A drawing of Lady Dorothie Feilding by General Hely d’Oissel (Warwickshire County Record Office, CR2017/c582/81)

A new exhibition at Rugby Art Gallery and Museum tells the story of a brave local woman who left behind a life of privilege to help save people on the frontline of the First World War.
Lady Dorothie Feilding was the daughter of the Earl of Denbigh and grew up on the family estate at Newnham Paddox, near Rugby, with six sisters and three brothers, two of whom were killed fighting in the war.
In 1914, when she was 24, she travelled to France as a member of the Munro Ambulance Corps after completing her training at the Hospital of St Cross in Rugby. Belgium was the only country to allow women to work on the front line, so she was soon in Flanders. Dorothie’s aristocratic background also helped in gaining her this dangerous but obviously wanted job; she had three patrons, including a general whose daughter she had been with at a Paris boarding school, and another whose son had married one of her school friends.
Her daily round of picking up the wounded is detailed, and there are pictures of Dorothie, sometimes casually in the background, and other times obviously feted as someone important.

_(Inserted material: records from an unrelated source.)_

Lemma wait_true_keeps_mutex_witness :
  existsb is_unlock
    (trace (wait (at_time 1700000000 5 ETIMEDOUT) (detached_object 10000)))
  = false
  /\ _my_mutex (object_after (wait (at_time 1700000000 5 ETIMEDOUT)
                                   (detached_object 10000))) = Held
  /\ In (EvMutexLock EDEADLK)
        (trace (wait (at_time 1700000001 5 ETIMEDOUT)
                  (object_after (wait (at_time 1700000000 5 ETIMEDOUT)
                                      (detached_object 10000))))).
Proof.
  destruct (wait_true_keeps_mutex (at_time 1700000000 5 ETIMEDOUT)
              (detached_object 10000) eq_refl eq_refl) as (_ & Hu & Hm & Hn).
  split; [exact Hu | split; [exact Hm | exact (Hn _)]].
Defined.

(** ** Reconfiguring the timeout *)


(** With an idle owner the statement-by-statement [wait] is [wait], and
    with an owner that acts during the timed wait only it is
    [wait_during]. *)
Lemma wait_racing_idle e w : wait_racing e idle w = wait e w.
Proof.
  unfold wait_racing, wait, wait_during, wait_enter, idle.
  cbn [before_reads between_reads after_reads while_blocked].
  destruct (done w); [reflexivity|].
  destruct (pthread_mutex_lock (_my_mutex w)) as [lrc m].
  change (deadline_of_reads (now e) (_timeout_microseconds w)
            (_timeout_microseconds w))
    with (deadline (now e) (_timeout_microseconds w)).
  destruct (wait_resume _ _ _) as [[r w2] tr2]. reflexivity.
Qed.

Lemma wait_racing_while_blocked e owner w :
  wait_racing e
    (Build_owner_schedule (fun w => w) (fun w => w) (fun w => w) owner) w
  = wait_during e owner w.
Proof.
  unfold wait_racing, wait_during, wait_enter.
  cbn [before_reads between_reads after_reads while_blocked].
  destruct (done w); [reflexivity|].
  destruct (pthread_mutex_lock (_my_mutex w)) as [lrc m].
  change (deadline_of_reads (now e) (_timeout_microseconds w)
            (_timeout_microseconds w))
    with (deadline (now e) (_timeout_microseconds w)).
  destruct (wait_resume _ _ _) as [[r w2] tr2]. reflexivity.
Qed.



Example set_timeout_between_reads_deadline :
  timedwait_deadline
    (trace (wait_racing (at_time 1700000000 0 ETIMEDOUT)
              (set_timeout_at BetweenReads 5000001)
              (detached_object 1999999))) =
    Some (Timespec.mk 1700000001 1000)
  /\ deadline (Timeval.mk 1700000000 0) 1999999 =
       Timespec.mk 1700000001 999999000
  /\ deadline (Timeval.mk 1700000000 0) 5000001 =
       Timespec.mk 1700000005 1000.
Proof. vm_compute. repeat split. Qed.



(** ** The polling loop *)

Lemma last_event_app tr1 tr2 :
  tr2 <> [] -> last_event (tr1 ++ tr2) = last_event tr2.
Proof.
  intros Hne. induction tr1 as [|ev tr1 IH]; [reflexivity|].
  cbn [app last_event]. rewrite IH.
  destruct (tr1 ++ tr2) eqn:E; [|reflexivity].
  apply app_eq_nil in E. destruct E as [_ E]. contradiction.
Qed.

Section Polling.

(** The values the successive reads of [_running] observe. *)
Variable loads : nat -> bool.

Lemma poll_running_only_loads fuel i :
  forallb is_running_load (snd (poll_running fuel loads i)) = true.
Proof.
  revert i. induction fuel as [|fuel IH]; intros i; cbn; [reflexivity|].
  destruct (loads i); [|reflexivity].
  specialize (IH (S i)). destruct (poll_running fuel loads (S i)). exact IH.
Qed.

(** The loop is left only on a read that saw [false]. *)
Lemma poll_running_returned fuel i tr :
  poll_running fuel loads i = (Returned, tr) ->
  last_event tr = Some (EvRunningLoad false) /\ tr <> [].
Proof.
  revert i tr. induction fuel as [|fuel IH]; intros i tr; cbn.
  - discriminate.
  - destruct (loads i).
    + destruct (poll_running fuel loads (S i)) as [c tr'] eqn:E.
      intros H; inversion H; subst.
      destruct (IH _ _ E) as [Hl Hne]. split; [|discriminate].
      destruct tr'; [contradiction | exact Hl].
    + intros H; inversion H; subst. split; [reflexivity | discriminate].
Qed.

(** It is left as soon as a read sees [false], given the fuel to get
    there. *)
Lemma poll_running_returns fuel i n :
  loads (i + n)%nat = false -> (n < fuel)%nat ->
  fst (poll_running fuel loads i) = Returned.
Proof.
  revert i n. induction fuel as [|fuel IH]; intros i n Hf Hn; [lia|].
  cbn. destruct (loads i) eqn:Hi; [|reflexivity].
  destruct n as [|n]; [rewrite Nat.add_0_r in Hf; congruence|].
  specialize (IH (S i) n). rewrite Nat.add_succ_r in Hf.
  specialize (IH Hf ltac:(lia)).
  destruct (poll_running fuel loads (S i)). exact IH.
Qed.

(** It is not left while the reads see [true]. *)
Lemma poll_running_spins fuel i :
  (forall k, (k < fuel)%nat -> loads (i + k)%nat = true) ->
  poll_running fuel loads i = (Spinning, repeat (EvRunningLoad true) fuel).
Proof.
  revert i. induction fuel as [|fuel IH]; intros i H; [reflexivity|].
  cbn. rewrite <- (Nat.add_0_r i) at 1. rewrite (H 0%nat) by lia.
  rewrite IH; [reflexivity|].
  intros k Hk. rewrite Nat.add_succ_comm. apply H. lia.
Qed.

End Polling.

Lemma existsb_forallb_disjoint (p q : event -> bool) tr :
  (forall ev, q ev = true -> p ev = false) ->
  forallb q tr = true -> existsb p tr = false.
Proof.
  intros Hpq. induction tr as [|ev tr IH]; [reflexivity|].
  cbn. intros H. apply andb_prop in H. destruct H as [Hq Ht].
  rewrite (Hpq _ Hq), (IH Ht). reflexivity.
Qed.

Lemma running_load_not_join ev : is_running_load ev = true -> is_join ev = false.
Proof. destruct ev; (reflexivity || discriminate). Qed.
Lemma running_load_not_signal ev :
  is_running_load ev = true -> is_signal ev = false.
Proof. destruct ev; (reflexivity || discriminate). Qed.
Lemma running_load_not_done_store ev :
  is_running_load ev = true -> is_done_store ev = false.
Proof. destruct ev; (reflexivity || discriminate). Qed.

(** ** [stop_thread], path by path *)

(** No join: [_running] or [_attached] was seen false. *)
Lemma stop_thread_join_skipped fuel e w :
  running_loads e 0%nat && _attached w = false ->
  stop_thread fuel e w =
    (fst (poll_running fuel (running_loads e) 1%nat), with_done true w,
     [EvDoneStore true; EvCondSignal; EvRunningLoad (running_loads e 0%nat)]
     ++ (if running_loads e 0%nat then [EvAttachedLoad false] else [])
     ++ snd (poll_running fuel (running_loads e) 1%nat)).
Proof.
  intros H. unfold stop_thread. cbn [with_done _attached]. rewrite H.
  destruct (poll_running fuel (running_loads e) 1%nat) as [c tr].
  destruct (running_loads e 0%nat), (_attached w);
    try discriminate H; reflexivity.
Qed.

(** The join succeeded. *)
Lemma stop_thread_joined fuel e w :
  running_loads e 0%nat && _attached w = true -> join_ret e = 0 ->
  stop_thread fuel e w =
    (fst (poll_running fuel (running_loads e) 1%nat), with_done true w,
     [EvDoneStore true; EvCondSignal; EvRunningLoad true; EvAttachedLoad true;
      EvJoin 0]
     ++ snd (poll_running fuel (running_loads e) 1%nat)).
Proof.
  intros H Hj. unfold stop_thread. cbn [with_done _attached].
  rewrite H, Hj. apply andb_prop in H. destruct H as [Hr Ha].
  rewrite Hr, Ha. cbn.
  destruct (poll_running fuel (running_loads e) 1%nat) as [c tr].
  reflexivity.
Qed.

(** The join failed. *)
Lemma stop_thread_join_failed fuel e w :
  running_loads e 0%nat && _attached w = true -> join_ret e <> 0 ->
  stop_thread fuel e w =
    (Returned, with_done true w,
     [EvDoneStore true; EvCondSignal; EvRunningLoad true; EvAttachedLoad true;
      EvJoin (join_ret e)]
     ++ (if (join_ret e =? ESRCH) || (join_ret e =? EINVAL)
            || (join_ret e =? EDEADLK)
         then [] else [EvPerror (join_ret e)])).
Proof.
  intros H Hj. unfold stop_thread. cbn [with_done _attached].
  rewrite H. apply andb_prop in H. destruct H as [Hr Ha].
  rewrite Hr, Ha. apply Z.eqb_neq in Hj. rewrite Hj. cbn.
  destruct (join_ret e =? ESRCH); [reflexivity|].
  destruct (join_ret e =? EINVAL); [reflexivity|].
  destruct (join_ret e =? EDEADLK); reflexivity.
Qed.

(** In every case [stop_thread] starts with the store and the signal and
    ends with [done] set; nothing after the signal stores to [done] or
    signals again. *)
Lemma stop_thread_shape fuel e w :
  exists rest,
    trace (stop_thread fuel e w) = EvDoneStore true :: EvCondSignal :: rest
    /\ existsb is_done_store rest = false
    /\ existsb is_signal rest = false
    /\ object_after (stop_thread fuel e w) = with_done true w.
Proof.
  pose proof (poll_running_only_loads (running_loads e) fuel 1%nat) as Hp.
  destruct (running_loads e 0%nat && _attached w) eqn:Hj.
  - destruct (Z.eq_dec (join_ret e) 0) as [Hz|Hz].
    + rewrite (stop_thread_joined _ _ _ Hj Hz).
      eexists; split; [reflexivity|]. cbn.
      rewrite (existsb_forallb_disjoint _ _ _ running_load_not_done_store Hp).
      rewrite (existsb_forallb_disjoint _ _ _ running_load_not_signal Hp).
      auto.
    + rewrite (stop_thread_join_failed _ _ _ Hj Hz).
      eexists; split; [reflexivity|]. cbn.
      destruct (_ || _); auto.
  - rewrite (stop_thread_join_skipped _ _ _ Hj).
    eexists; split; [reflexivity|]. cbn.
    rewrite !existsb_app.
    rewrite (existsb_forallb_disjoint _ _ _ running_load_not_done_store Hp).
    rewrite (existsb_forallb_disjoint _ _ _ running_load_not_signal Hp).
    destruct (running_loads e 0%nat); auto.
Qed.

(** ** The join *)

(** C5: [stop_thread] calls [pthread_join] exactly when it read both
    [_running] and [_attached] as true; and when the join then fails with
    [ESRCH], [EINVAL] or [EDEADLK], [stop_thread] just returns: nothing is
    reported through [perror]. *)
Theorem stop_thread_join_iff_running_attached
    (fuel : nat) (e : stop_env) (w : pthread_wrapper) :
  (existsb is_join (trace (stop_thread fuel e w)) = true <->
     running_loads e 0%nat = true /\ _attached w = true)
  /\ (running_loads e 0%nat = true -> _attached w = true ->
      join_ret e = ESRCH \/ join_ret e = EINVAL \/ join_ret e = EDEADLK ->
      stop_thread fuel e w =
        (Returned, with_done true w,
         [EvDoneStore true; EvCondSignal; EvRunningLoad true;
          EvAttachedLoad true; EvJoin (join_ret e)])
      /\ existsb is_perror (trace (stop_thread fuel e w)) = false).
Proof.
  pose proof (poll_running_only_loads (running_loads e) fuel 1%nat) as Hp.
  split.
  - destruct (running_loads e 0%nat && _attached w) eqn:Hj.
    + assert (Hin : existsb is_join (trace (stop_thread fuel e w)) = true).
      { destruct (Z.eq_dec (join_ret e) 0) as [Hz|Hz].
        - rewrite (stop_thread_joined _ _ _ Hj Hz). reflexivity.
        - rewrite (stop_thread_join_failed _ _ _ Hj Hz). reflexivity. }
      apply andb_prop in Hj. tauto.
    + rewrite (stop_thread_join_skipped _ _ _ Hj). cbn.
      rewrite existsb_app.
      rewrite (existsb_forallb_disjoint _ _ _ running_load_not_join Hp).
      split.
      * destruct (running_loads e 0%nat); discriminate.
      * intros [Hr Ha]. rewrite Hr, Ha in Hj. discriminate.
  - intros Hr Ha Hret.
    assert (Hj : running_loads e 0%nat && _attached w = true)
      by (rewrite Hr, Ha; reflexivity).
    assert (Hz : join_ret e <> 0)
      by (destruct Hret as [H|[H|H]]; rewrite H; discriminate).
    rewrite (stop_thread_join_failed _ _ _ Hj Hz).
    destruct Hret as [H|[H|H]]; rewrite H; split; reflexivity.
Qed.

Lemma stop_thread_join_iff_running_attached_witness :
  stop_thread 5 (never_stops EDEADLK) (attached_object 10000) =
    (Returned, with_done true (attached_object 10000),
     [EvDoneStore true; EvCondSignal; EvRunningLoad true;
      EvAttachedLoad true; EvJoin EDEADLK])
  /\ existsb is_join
       (trace (stop_thread 5 (stops_at 3 ESRCH) (detached_object 10000)))
     = false.
Proof.
  split.
  - apply (stop_thread_join_iff_running_attached 5 (never_stops EDEADLK)
             (attached_object 10000));
      [reflexivity | reflexivity | right; right; reflexivity].
  - destruct (stop_thread_join_iff_running_attached 5 (stops_at 3 ESRCH)
                (detached_object 10000)) as [[H _] _].
    destruct (existsb is_join
                (trace (stop_thread 5 (stops_at 3 ESRCH)
                          (detached_object 10000)))); [|reflexivity].
    destruct (H eq_refl) as [_ Ha]. discriminate Ha.
Defined.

In one photo she was next to a shell, in another lounging in a chair in a bomb-damaged house, and another with her little dog, who she returned to at night for a cuddle to escape the horrors of war.

Letters and photographs relating to the First World War by Dorothy Feilding.

Letters and photographs relating to the First World War by Dorothy Feilding.

This is more of a historical exhibition than an art show, with photos, letters, maps, drawings and information boards, though there are some attractive drawings friends and admirers drew of Dorothie at work.
She was on the front line from 1914-17, and was awarded the French military honour of the Croix du Guerre, and was made a Knight of the Order of Leopold I in Belgium, finally being awarded the Military Medal by the British Army.
Dorothie became engaged to an Irish captain in 1917, her engagement recorded on the front page of the Daily Sketch with a reference to her as “our Joan of Arc”, and photos of her.
After all her bravery during the war, it’s then rather sad to read that she did not live a long life; Dorothie married, lived in Ireland and had five children, before dying of heart failure aged only 46. She was brought back to Monks Kirby for burial in the Roman Catholic cemetery there.
*The exhibition is on until October 29, 2016.